▶ Directions for this task: Go through the entries below, tally each line that has the word "None", and give only the total.

▶ Records for processing:
======

Implicit Type fe : dvb_frontend D.
Definition with_cache (c : dtv_frontend_properties) fe : dvb_frontend D :=
  Fe c (fe_zz fe) (fe_events fe) (parameters_out fe) (fe_status fe) (tune_mode_flags fe) (fe_tone fe) (fe_voltage fe) (algo_status fe)
    (fe_reinitialise fe) (fe_wakeup fe) (fe_hw fe).
Definition with_zz (z : zigzag) fe : dvb_frontend D :=
  Fe (fe_cache fe) z (fe_events fe) (parameters_out fe) (fe_status fe) (tune_mode_flags fe) (fe_tone fe) (fe_voltage fe) (algo_status fe)
    (fe_reinitialise fe) (fe_wakeup fe) (fe_hw fe).
Definition with_events (ev : dvb_fe_events) fe : dvb_frontend D :=
  Fe (fe_cache fe) (fe_zz fe) ev (parameters_out fe) (fe_status fe) (tune_mode_flags fe) (fe_tone fe) (fe_voltage fe) (algo_status fe)
    (fe_reinitialise fe) (fe_wakeup fe) (fe_hw fe).
Definition with_params (p : dvb_frontend_parameters) fe : dvb_frontend D :=
  Fe (fe_cache fe) (fe_zz fe) (fe_events fe) p (fe_status fe) (tune_mode_flags fe) (fe_tone fe) (fe_voltage fe) (algo_status fe)
    (fe_reinitialise fe) (fe_wakeup fe) (fe_hw fe).
Definition with_status (s : Z) fe : dvb_frontend D :=
  Fe (fe_cache fe) (fe_zz fe) (fe_events fe) (parameters_out fe) s (tune_mode_flags fe) (fe_tone fe) (fe_voltage fe) (algo_status fe)
    (fe_reinitialise fe) (fe_wakeup fe) (fe_hw fe).
Definition with_flags (f : Z) fe : dvb_frontend D :=
  Fe (fe_cache fe) (fe_zz fe) (fe_events fe) (parameters_out fe) (fe_status fe) f (fe_tone fe) (fe_voltage fe) (algo_status fe)
    (fe_reinitialise fe) (fe_wakeup fe) (fe_hw fe).
Definition with_sec (tone voltage : Z) fe : dvb_frontend D :=
  Fe (fe_cache fe) (fe_zz fe) (fe_events fe) (parameters_out fe) (fe_status fe) (tune_mode_flags fe) tone voltage (algo_status fe)
    (fe_reinitialise fe) (fe_wakeup fe) (fe_hw fe).
Definition with_algo (a : Z) fe : dvb_frontend D :=
  Fe (fe_cache fe) (fe_zz fe) (fe_events fe) (parameters_out fe) (fe_status fe) (tune_mode_flags fe) (fe_tone fe) (fe_voltage fe) a
    (fe_reinitialise fe) (fe_wakeup fe) (fe_hw fe).
Definition with_wake (r w : bool) fe : dvb_frontend D :=
  Fe (fe_cache fe) (fe_zz fe) (fe_events fe) (parameters_out fe) (fe_status fe) (tune_mode_flags fe) (fe_tone fe) (fe_voltage fe) (algo_status fe)
    r w (fe_hw fe).
Definition with_hw (d : D) fe : dvb_frontend D :=
  Fe (fe_cache fe) (fe_zz fe) (fe_events fe) (parameters_out fe) (fe_status fe) (tune_mode_flags fe) (fe_tone fe) (fe_voltage fe) (algo_status fe)
    (fe_reinitialise fe) (fe_wakeup fe) d.
Definition in_state (bits : Z) fe : bool := negb (Z.land (z_state (fe_zz fe)) bits =? 0).

Definition dvb_frontend_wakeup fe : dvb_frontend D := with_wake (fe_reinitialise fe) true fe.
Definition dvb_frontend_reinitialise fe : dvb_frontend D := dvb_frontend_wakeup (with_wake true (fe_wakeup fe) fe).

(** The parameters are for the user, or for [parameters_out]: the driver may change the cache. *)
Definition dtv_get_frontend (p_out : option dvb_frontend_parameters) fe : Z * option dvb_frontend_parameters * dvb_frontend D :=
  match ops_get_frontend ops with
  | Some get =>
      let '(r, c, d) := get (fe_cache fe) (fe_hw fe) in
      let fe := with_hw d (with_cache c fe) in
      if r <? 0 then (r, p_out, fe) else (0, option_map (fun p => (dtv_property_legacy_params_sync c p).2) p_out, fe)
  | None => (0, p_out, fe)
  end.
Definition dvb_frontend_add_event (status : Z) fe : dvb_frontend D :=
  let fe :=
    if negb (Z.land status FE_HAS_LOCK =? 0) && bool_decide (is_Some (ops_get_frontend ops)) then
      let '(_, p, fe) := dtv_get_frontend (Some (parameters_out fe)) fe in with_params (default (parameters_out fe) p) fe
    else fe in
  with_events (events_add (FeEvent status (parameters_out fe)) (fe_events fe)) fe.

(** ** The search *)

(** Divisions of [int]s round to 0; [HZ] is positive, and what is divided is not negative. *)
Definition dvb_frontend_swzigzag_update_delay (locked : bool) (z : zigzag) : zigzag :=
  let q := if locked then Z.quot (quality z * 220 + 36 * 256) 256 else Z.quot (quality z * 220 + 0) 256 in
  let q2 := (q - 128) * (q - 128) in
  set_delay q (u32 (min_delay z + Z.quot (q2 * HZ) (128 * 128))) z.

(** Looking for the next thing to try; [auto_sub_step] is unsigned, and -1 becomes 0 in a moment. *)
Definition other_inversion (i : Z) : Z := if i =? INVERSION_OFF then INVERSION_ON else INVERSION_OFF.
Fixpoint autotune_loop (fuel : nat) (autoinversion : bool) (z : zigzag) : option zigzag :=
  match fuel with
  | O => None
  | S fuel =>
      let z := set_drift (s32 (u32 (auto_step z * step_size z))) z in
      let z := if max_drift z <? u32 (lnb_drift z) then set_drift 0 (set_steps 0 0 z) else z in
      let go (z : zigzag) := autotune_loop fuel autoinversion (set_steps (auto_step z) (u32 (auto_sub_step z + 1)) z) in
      let sub := auto_sub_step z in
      if sub =? 0 then Some z
      else if sub =? 1 then
        if negb autoinversion then go z else Some (set_inversion (other_inversion (z_inversion z)) z)
      else if sub =? 2 then
        if lnb_drift z =? 0 then go z else Some (set_drift (s32 (- lnb_drift z)) z)
      else if sub =? 3 then
        if lnb_drift z =? 0 then go z
        else if negb autoinversion then go z
        else Some (set_drift (s32 (- lnb_drift z)) (set_inversion (other_inversion (z_inversion z)) z))
      else go (set_steps (u32 (auto_step z + 1)) (u32 (-1)) z)
  end.
(** The frequency is put back only when the driver accepts what it is given. *)
Definition dvb_frontend_swzigzag_autotune (check_wrapped_now : bool) fe : option (Z * dvb_frontend D) :=
  let c := fe_cache fe in
  let autoinversion := (Z.land (ops_caps ops) FE_CAN_INVERSION_AUTO =? 0) && (c C_inversion =? INVERSION_AUTO) in
  z ← autotune_loop 6 autoinversion (fe_zz fe);
  let fe := with_zz z fe in
  if (auto_step z =? started_auto_step z) && (auto_sub_step z =? 0) && check_wrapped_now then Some (1, fe) else
  let c' := cset C_frequency (c C_frequency + lnb_drift z) c in
  let c' := if autoinversion then cset C_inversion (z_inversion z) c' else c' in
  let '(err, d) := if ops_set_frontend ops is Some set then set c' (fe_hw fe) else (0, fe_hw fe) in
  let fe := with_hw d (with_cache c' fe) in
  if err <? 0 then Some (err, with_zz (set_state FESTATE_ERROR z) fe) else
  let c := cset C_inversion (c C_inversion) (cset C_frequency (c C_frequency) c') in
  Some (0, with_zz (set_steps (auto_step z) (u32 (auto_sub_step z + 1)) z) (with_cache c fe)).

Definition update_delay (s : Z) fe : dvb_frontend D :=
  with_zz (dvb_frontend_swzigzag_update_delay (negb (Z.land s FE_HAS_LOCK =? 0)) (fe_zz fe)) fe.
(** What the driver reads, 0 if it reads nothing. *)
Definition read_status fe : Z * dvb_frontend D :=
  match ops_read_status ops with
  | Some read => let '(_, s, d) := read (fe_hw fe) in (default 0 s, with_hw d fe)
  | None => (0, fe)
  end.
Definition note_status (s : Z) fe : dvb_frontend D :=
  if s =? fe_status fe then fe else with_status s (dvb_frontend_add_event s fe).

(** The slow search: whether it wraps does not matter. *)
Definition slow_search (s : Z) fe : option (dvb_frontend D) :=
  if in_state FESTATE_SEARCHING_SLOW fe
  then '(_, fe) ← dvb_frontend_swzigzag_autotune false (update_delay s fe); Some fe
  else Some fe.
Definition fast_search (s : Z) fe : option (dvb_frontend D) :=
  if in_state FESTATE_SEARCHING_FAST fe || in_state FESTATE_RETUNE fe then
    let z := fe_zz fe in
    '(retval, fe) ← dvb_frontend_swzigzag_autotune (negb (check_wrapped z =? 0)) (with_zz (set_delay (quality z) (min_delay z) z) fe);
    if retval <? 0 then Some fe
    else if negb (retval =? 0)
    then Some (with_zz (set_started (auto_step (fe_zz fe)) (check_wrapped (fe_zz fe)) (set_state FESTATE_SEARCHING_SLOW (fe_zz fe))) fe)
    else
      let fe := with_zz (set_wrapped 1 (fe_zz fe)) fe in
      slow_search s (if in_state FESTATE_RETUNE fe then with_zz (set_state FESTATE_TUNING_FAST (fe_zz fe)) fe else fe)
  else slow_search s fe.

(** From the states in which a front end that has lost its lock is left alone. *)
Definition swzigzag_search (s : Z) fe : option (dvb_frontend D) :=
  if in_state FESTATE_LOSTLOCK fe && negb (Z.land (ops_caps ops) FE_CAN_RECOVER =? 0) && (max_drift (fe_zz fe) =? 0)
  then Some (update_delay s fe)
  else if in_state FESTATE_DISEQC fe then Some (update_delay s fe)
  else fast_search s (if in_state FESTATE_RETUNE fe then with_zz (set_started 0 0 (set_steps 0 0 (set_drift 0 (fe_zz fe)))) fe else fe).
(** With a status: locked now, locked still, lost, or not locked. *)
Definition swzigzag_check (s : Z) fe : option (dvb_frontend D) :=
  let locked := negb (Z.land s FE_HAS_LOCK =? 0) in
  if in_state FESTATE_WAITFORLOCK fe && locked then
    let fe := update_delay s fe in
    let fe := with_zz (set_state FESTATE_TUNED (fe_zz fe)) fe in
    Some (if (Z.land (ops_caps ops) FE_CAN_INVERSION_AUTO =? 0) && (fe_cache fe C_inversion =? INVERSION_AUTO)
          then with_cache (cset C_inversion (z_inversion (fe_zz fe)) (fe_cache fe)) fe else fe)
  else if in_state FESTATE_TUNED fe then
    let fe := update_delay s fe in
    if locked then Some fe
    else swzigzag_search s (with_zz (set_started (auto_step (fe_zz fe)) 0 (set_state FESTATE_ZIGZAG_FAST (fe_zz fe))) fe)
  else swzigzag_search s fe.
Definition swzigzag_idle fe : dvb_frontend D := with_zz (set_delay 0 (u32 (3 * HZ)) (fe_zz fe)) fe.
Definition dvb_frontend_swzigzag fe : option (dvb_frontend D) :=
  if in_state FESTATE_IDLE fe then Some (swzigzag_idle fe)
  else if negb (Z.land (tune_mode_flags fe) FE_TUNE_MODE_ONESHOT =? 0) then
    let fe :=
      if in_state FESTATE_RETUNE fe then
        let '(retval, d) := if ops_set_frontend ops is Some set then set (fe_cache fe) (fe_hw fe) else (0, fe_hw fe) in
        with_zz (set_state (if retval <? 0 then FESTATE_ERROR else FESTATE_TUNED) (fe_zz fe)) (with_hw d fe)
      else fe in
    Some (swzigzag_idle fe)
  else if in_state FESTATE_RETUNE fe then swzigzag_check 0 fe
  else let '(s, fe) := read_status fe in swzigzag_check s (note_status s fe).

(** ** A turn of the thread *)

Definition DVBFE_ALGO_HW : Z := 1.
Definition DVBFE_ALGO_SW : Z := 2.
Definition DVBFE_ALGO_CUSTOM : Z := 4.
Definition DVBFE_ALGO_SEARCH_SUCCESS : Z := 1.
Definition DVBFE_ALGO_SEARCH_AGAIN : Z := 16.

(** [s0] is what the variable [s] of the thread holds, which a driver may leave as it is. *)
Definition algo_hw fe (s0 : Z) : dvb_frontend D * Z :=
  let re_tune := in_state FESTATE_RETUNE fe in
  let fe := if re_tune then with_zz (set_state FESTATE_TUNED (fe_zz fe)) fe else fe in
  let '(fe, s) :=
    match ops_tune ops with
    | Some tune => let '(d, s, hw) := tune re_tune (tune_mode_flags fe) (delay (fe_zz fe)) s0 (fe_hw fe) in
                   (with_hw hw (with_zz (set_delay (quality (fe_zz fe)) d (fe_zz fe)) fe), s)
    | None => (fe, s0)
    end in
  (if negb (s =? fe_status fe) && (Z.land (tune_mode_flags fe) FE_TUNE_MODE_ONESHOT =? 0)
   then with_status s (dvb_frontend_add_event s fe) else fe, s).
Definition with_delay (d : Z) fe : dvb_frontend D := with_zz (set_delay (quality (fe_zz fe)) d (fe_zz fe)) fe.
Definition algo_custom fe (s0 : Z) : option (dvb_frontend D * Z) :=
  let fe := if in_state FESTATE_RETUNE fe then with_zz (set_state FESTATE_TUNED (fe_zz fe)) fe else fe in
  let fe :=
    if negb (Z.land (algo_status fe) DVBFE_ALGO_SEARCH_AGAIN =? 0) then
      match ops_search ops with
      | Some search => let '(a, d) := search (fe_hw fe) in with_algo a (with_hw d fe)
      | None => with_algo (Z.land (algo_status fe) (Z.lnot DVBFE_ALGO_SEARCH_AGAIN)) fe
      end
    else fe in
  let fe := if negb (algo_status fe =? DVBFE_ALGO_SEARCH_SUCCESS)
            then with_delay (HZ / 2) (with_algo (Z.lor (algo_status fe) DVBFE_ALGO_SEARCH_AGAIN) fe) else fe in
  let fe := with_params (dtv_property_legacy_params_sync (fe_cache fe) (parameters_out fe)).2 fe in
  read ← ops_read_status ops;
  let '(_, s', d) := read (fe_hw fe) in
  let s := default s0 s' in
  let fe := with_hw d fe in
  Some (if s =? fe_status fe then (fe, s) else
    let fe := with_status s (dvb_frontend_add_event s fe) in
    (if Z.land s FE_HAS_LOCK =? 0 then with_delay (HZ / 10) (with_algo (Z.lor (algo_status fe) DVBFE_ALGO_SEARCH_AGAIN) fe)
     else with_delay (u32 (60 * HZ)) fe, s)).
Definition restore_sec fe : dvb_frontend D :=
  let fe := if ops_set_tone ops is Some f then if fe_tone fe =? -1 then fe else with_hw (f (fe_tone fe) (fe_hw fe)).2 fe else fe in
  if ops_set_voltage ops is Some f then if fe_voltage fe =? -1 then fe else with_hw (f (fe_voltage fe) (fe_hw fe)).2 fe else fe.
(** From the semaphore to the next sleep. *)
Definition dvb_frontend_thread_turn fe (s : Z) : option (dvb_frontend D * Z) :=
  let fe := if fe_reinitialise fe
            then with_wake false (fe_wakeup fe) (restore_sec (with_hw (ops_init ops (fe_hw fe)) fe)) else fe in
  match ops_get_frontend_algo ops with
  | None => fe ← dvb_frontend_swzigzag fe; Some (fe, s)
  | Some get =>
      let '(algo, d) := get (fe_hw fe) in
      let fe := with_hw d fe in
      if algo =? DVBFE_ALGO_HW then Some (algo_hw fe s)
      else if algo =? DVBFE_ALGO_SW then fe ← dvb_frontend_swzigzag fe; Some (fe, s)
      else if algo =? DVBFE_ALGO_CUSTOM then algo_custom fe s
      else Some (fe, s)
  end.
(** What the thread does before its first turn. *)
Definition dvb_frontend_thread_start fe : dvb_frontend D :=
  let fe := with_zz (set_wrapped 0 (set_delay 0 (u32 (3 * HZ)) (fe_zz fe))) fe in
  let fe := with_wake false false (with_status 0 fe) in
  with_hw (ops_init ops (fe_hw fe)) fe.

======

▶ Result of this task: 6